— EXERCISE PROMPT —
Go through the records line by line from the top and repeat each one exactly, ending with the line that contains "intros Hn Hd a b.".

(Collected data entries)

Lemma round_pos_mantissa_upper (n d : Z) :
  0 < n -> 0 < d ->
  let a := fst (scaled n d (exponent n d)) in
  let b := snd (scaled n d (exponent n d)) in
  half_even a b * b <= 2 * a.
Proof.
  intros Hn Hd a b.
  assert (Hp : forall k, 0 <= k -> 0 < 2 ^ k) by (intros; apply Z.pow_pos_nonneg; lia).
  assert (Hb : forall e, 0 < snd (scaled n d e)).
  { intros e. unfold scaled. cbn [snd].
    pose proof (Hp (Z.max 0 e) ltac:(lia)). nia. }
  assert (Hq : 1 <= a / b).
  { unfold a, b, exponent.
    destruct (2 ^ 52 <=? _) eqn:E.
    - apply Z.leb_le in E. pose proof (Hp 52 ltac:(lia)). lia.
    - apply Z.div_le_lower_bound; [apply Hb|].
      pose proof (scaled_lower n d Hn Hd) as Hlow. cbv zeta in Hlow.
      pose proof (Hp 52 ltac:(lia)).
      pose proof (Hb (Z.log2 n - Z.log2 d - 53)). nia. }
  specialize (Hb (exponent n d)). fold b in Hb. clearbody a b.
  pose proof (half_even_upper a b Hb) as Hm.
  pose proof (Z.div_mod a b ltac:(lia)) as Hdm.
  pose proof (Z.mod_pos_bound a b Hb) as Hr.
  nia.
Qed.

Lemma round_pos_upper (n d : Z) :
  0 < n -> 0 < d ->
  (round_pos n d * inject_Z d <= 2 * inject_Z n)%Q.
Proof.
  intros Hn Hd.
  pose proof (round_pos_mantissa_upper n d Hn Hd) as Ha. cbv zeta in Ha.
  pose proof (round_pos_mantissa n d Hn Hd) as H. cbv zeta in H.
  unfold round_pos. cbv zeta.
  set (e := exponent n d) in *.
  set (m := half_even _ _) in *.
  destruct H as (Hb & Hm & _).
  assert (Hp : forall k, 0 <= k -> 0 < 2 ^ k) by (intros; apply Z.pow_pos_nonneg; lia).
  unfold scaled in Ha, Hb. cbn [fst snd] in Ha, Hb.
  unfold pow2. destruct (0 <=? e) eqn:E.
  - apply Z.leb_le in E.
    rewrite (Z.max_l 0 (- e)) in Ha by lia. rewrite (Z.max_r 0 e) in Ha by lia.
    rewrite Z.pow_0_r, Z.mul_1_r in Ha.
    unfold Qle, Qmult, inject_Z. cbn [Qnum Qden]. nia.
  - apply Z.leb_gt in E.
    rewrite (Z.max_r 0 (- e)) in Ha by lia. rewrite (Z.max_l 0 e) in Ha by lia.
    rewrite Z.pow_0_r, Z.mul_1_r in Ha.
    pose proof (Hp (- e) ltac:(lia)) as Hpe.
    unfold Qle, Qmult, inject_Z. cbn [Qnum Qden].
    rewrite !Pos2Z.inj_mul, Z2Pos.id by exact Hpe. nia.
Qed.
Lemma ipv6_parse_groups_witness :
  exists hs vs,
    IPv6Address.hextets_of "1::2" = Ok hs
    /\ List.length hs = 8%nat /\ List.length vs = 8%nat
    /\ (forall i, (i < 8)%nat ->
          hextet_text (nth i hs EmptyString) (nth i vs 0)
          /\ IPv6Address_subscript
               (addr6 [0; 1; 0; 0; 0; 0; 0; 0; 0; 0; 0; 0; 0; 0; 0; 2]) (Z.of_nat i)
             = Ok (nth i vs 0))
    /\ addr6 [0; 1; 0; 0; 0; 0; 0; 0; 0; 0; 0; 0; 0; 0; 0; 2]
       = addr6 (flat_map (fun v => [v / 256; v mod 256]) vs).
Proof.
  apply (proj1 (ipv6_parse_groups "1::2"
                  (addr6 [0; 1; 0; 0; 0; 0; 0; 0; 0; 0; 0; 0; 0; 0; 0; 2]))).
  vm_compute. reflexivity.
Defined.
(** ** The longest run of zero groups *)

Lemma fold_left_ext_in {A B} (f g : A -> B -> A) (l : list B) (a : A) :
  (forall a x, In x l -> f a x = g a x) -> fold_left f l a = fold_left g l a.
Proof.
  revert a. induction l as [|x l IH]; intros a H; [reflexivity|].
  cbn [fold_left]. rewrite (H a x (or_introl eq_refl)).
  apply IH. intros a' y Hy. apply H. right. exact Hy.
Qed.

Lemma nth_zero_groups ip i :
  (i < 8)%nat -> nth i (zero_groups ip) false = (IPv6Address.hextet ip i =? 0).
Proof.
  intros Hi. unfold zero_groups.
  cbn [seq map IPv6Address.IPV6_NUM_HEXTETS].
  do 8 (destruct i as [|i]; [reflexivity|]). lia.
Qed.

Lemma findLongestZeroSequence_of_zero_groups ip :
  IPv6Address.findLongestZeroSequence ip = longest_of (zero_groups ip).
Proof.
  unfold IPv6Address.findLongestZeroSequence, longest_of.
  rewrite (fold_left_ext_in (IPv6Address.zscan_step ip)
             (zscan_step_of (zero_groups ip))); [reflexivity|].
  intros st i Hi. apply in_seq in Hi.
  unfold IPv6Address.IPV6_NUM_HEXTETS in Hi.
  unfold IPv6Address.zscan_step, zscan_step_of.
  rewrite nth_zero_groups by lia. reflexivity.
Qed.

Lemma first_longest_run_all b0 b1 b2 b3 b4 b5 b6 b7 :
  first_longest_run [b0; b1; b2; b3; b4; b5; b6; b7]
    (longest_of [b0; b1; b2; b3; b4; b5; b6; b7]) = true.
Proof.
  destruct b0, b1, b2, b3, b4, b5, b6, b7; vm_compute; reflexivity.
Qed.

Lemma zero_at_zero_groups ip i :
  (i < 8)%nat ->
  zero_at (zero_groups ip) (Z.of_nat i) = (IPv6Address.hextet ip i =? 0).
Proof.
  intros Hi. unfold zero_at. rewrite Nat2Z.id. apply nth_zero_groups. exact Hi.
Qed.

Lemma all_zero_spec ip s e :
  e <= 7 ->
  all_zero (zero_groups ip) s e = true <->
  (forall i, s <= Z.of_nat i <= e -> IPv6Address.hextet ip i = 0).
Proof.
  intros He. unfold all_zero. rewrite forallb_forall. split.
  - intros H i Hi.
    specialize (H (Z.of_nat i)).
    rewrite zero_at_zero_groups in H by lia.
    assert (Hin : In (Z.of_nat i) (map Z.of_nat (seq 0 8))).
    { apply in_map. apply in_seq. lia. }
    specialize (H Hin).
    destruct (Z.leb_spec s (Z.of_nat i)); [|lia].
    destruct (Z.leb_spec (Z.of_nat i) e); [|lia].
    cbn [andb negb orb] in H. apply Z.eqb_eq in H. exact H.
  - intros H x Hx. apply in_map_iff in Hx. destruct Hx as (i & <- & Hi).
    apply in_seq in Hi. rewrite zero_at_zero_groups by lia.
    destruct (Z.leb_spec s (Z.of_nat i)); [|reflexivity].
    destruct (Z.leb_spec (Z.of_nat i) e); [|reflexivity].
    cbn [andb negb orb]. apply Z.eqb_eq. apply H. lia.
Qed.

Lemma zero_groups_shape ip :
  exists b0 b1 b2 b3 b4 b5 b6 b7, zero_groups ip = [b0; b1; b2; b3; b4; b5; b6; b7].
Proof. unfold zero_groups. cbn [seq map IPv6Address.IPV6_NUM_HEXTETS]. repeat eexists. Qed.

Lemma no_zero_group_spec ip :
  forallb negb (zero_groups ip) = true <->
  (forall i, (i < 8)%nat -> IPv6Address.hextet ip i <> 0).
Proof.
  rewrite forallb_forall. split.
  - intros H i Hi E.
    assert (Hin : In (IPv6Address.hextet ip i =? 0) (zero_groups ip)).
    { unfold zero_groups. apply in_map_iff. exists i. split; [reflexivity|].
      apply in_seq. unfold IPv6Address.IPV6_NUM_HEXTETS. lia. }
    apply H in Hin. rewrite E in Hin. discriminate.
  - intros H b Hb. unfold zero_groups in Hb. apply in_map_iff in Hb.
    destruct Hb as (i & <- & Hi). apply in_seq in Hi.
    unfold IPv6Address.IPV6_NUM_HEXTETS in Hi.
    apply negb_true_iff. apply Z.eqb_neq. apply H. lia.
Qed.

(** What [findLongestZeroSequence] returns, read off the groups. *)
Lemma longest_zero_run_spec ip s e :
  IPv6Address.findLongestZeroSequence ip = (s, e) ->
  ((forall i, (i < 8)%nat -> IPv6Address.hextet ip i <> 0) /\ s = -1 /\ e = -1)
  \/ ((exists i, (i < 8)%nat /\ IPv6Address.hextet ip i = 0)
      /\ 0 <= s <= e /\ e <= 7
      /\ (forall i, s <= Z.of_nat i <= e -> IPv6Address.hextet ip i = 0)
      /\ (forall s' e',
             0 <= s' <= e' -> e' <= 7 ->
             (forall i, s' <= Z.of_nat i <= e' -> IPv6Address.hextet ip i = 0) ->
             e' - s' < e - s \/ (e' - s' = e - s /\ s <= s'))).
Proof.
  intros H. rewrite findLongestZeroSequence_of_zero_groups in H.
  destruct (zero_groups_shape ip) as (b0 & b1 & b2 & b3 & b4 & b5 & b6 & b7 & Hz).
  pose proof (first_longest_run_all b0 b1 b2 b3 b4 b5 b6 b7) as Hok.
  rewrite <- Hz, H in Hok. unfold first_longest_run in Hok.
  destruct (forallb negb (zero_groups ip)) eqn:En.
  - left. apply andb_true_iff in Hok. destruct Hok as [H1 H2].
    apply Z.eqb_eq in H1, H2. split; [apply no_zero_group_spec; exact En|auto].
  - right.
    apply andb_true_iff in Hok. destruct Hok as [Hok H5].
    apply andb_true_iff in Hok. destruct Hok as [Hok H4].
    apply andb_true_iff in Hok. destruct Hok as [Hok H3].
    apply andb_true_iff in Hok. destruct Hok as [H1 H2].
    apply Z.leb_le in H1, H2, H3.
    pose proof (proj1 (all_zero_spec ip s e H3) H4) as Hall.
    split.
    { exists (Z.to_nat s). split; [lia|]. apply Hall. lia. }
    split; [lia|]. split; [exact H3|]. split; [exact Hall|].
    intros s' e' Hs' He' Hrun.
    pose proof (forallb_range _ 64 H5 (s' * 8 + e') ltac:(lia)) as Hc.
    cbv beta zeta in Hc.
    replace ((s' * 8 + e') / 8) with s' in Hc
      by (rewrite Z.div_add_l, Z.div_small by lia; lia).
    replace ((s' * 8 + e') mod 8) with e' in Hc
      by (rewrite Z.add_comm, Z.mod_add, Z.mod_small by lia; lia).
    rewrite (proj2 (all_zero_spec ip s' e' He') Hrun) in Hc.
    destruct (Z.leb_spec s' e'); [|lia]. cbn [andb negb orb] in Hc.
    apply orb_true_iff in Hc. destruct Hc as [Hc|Hc].
    + left. apply Z.ltb_lt in Hc. exact Hc.
    + right. apply andb_true_iff in Hc. destruct Hc as [Hc1 Hc2].
      apply Z.eqb_eq in Hc1. apply Z.leb_le in Hc2. lia.
Qed.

— RESPONSE AREA —
Lemma round_pos_mantissa_upper (n d : Z) :
  0 < n -> 0 < d ->
  let a := fst (scaled n d (exponent n d)) in
  let b := snd (scaled n d (exponent n d)) in
  half_even a b * b <= 2 * a.
Proof.
  intros Hn Hd a b.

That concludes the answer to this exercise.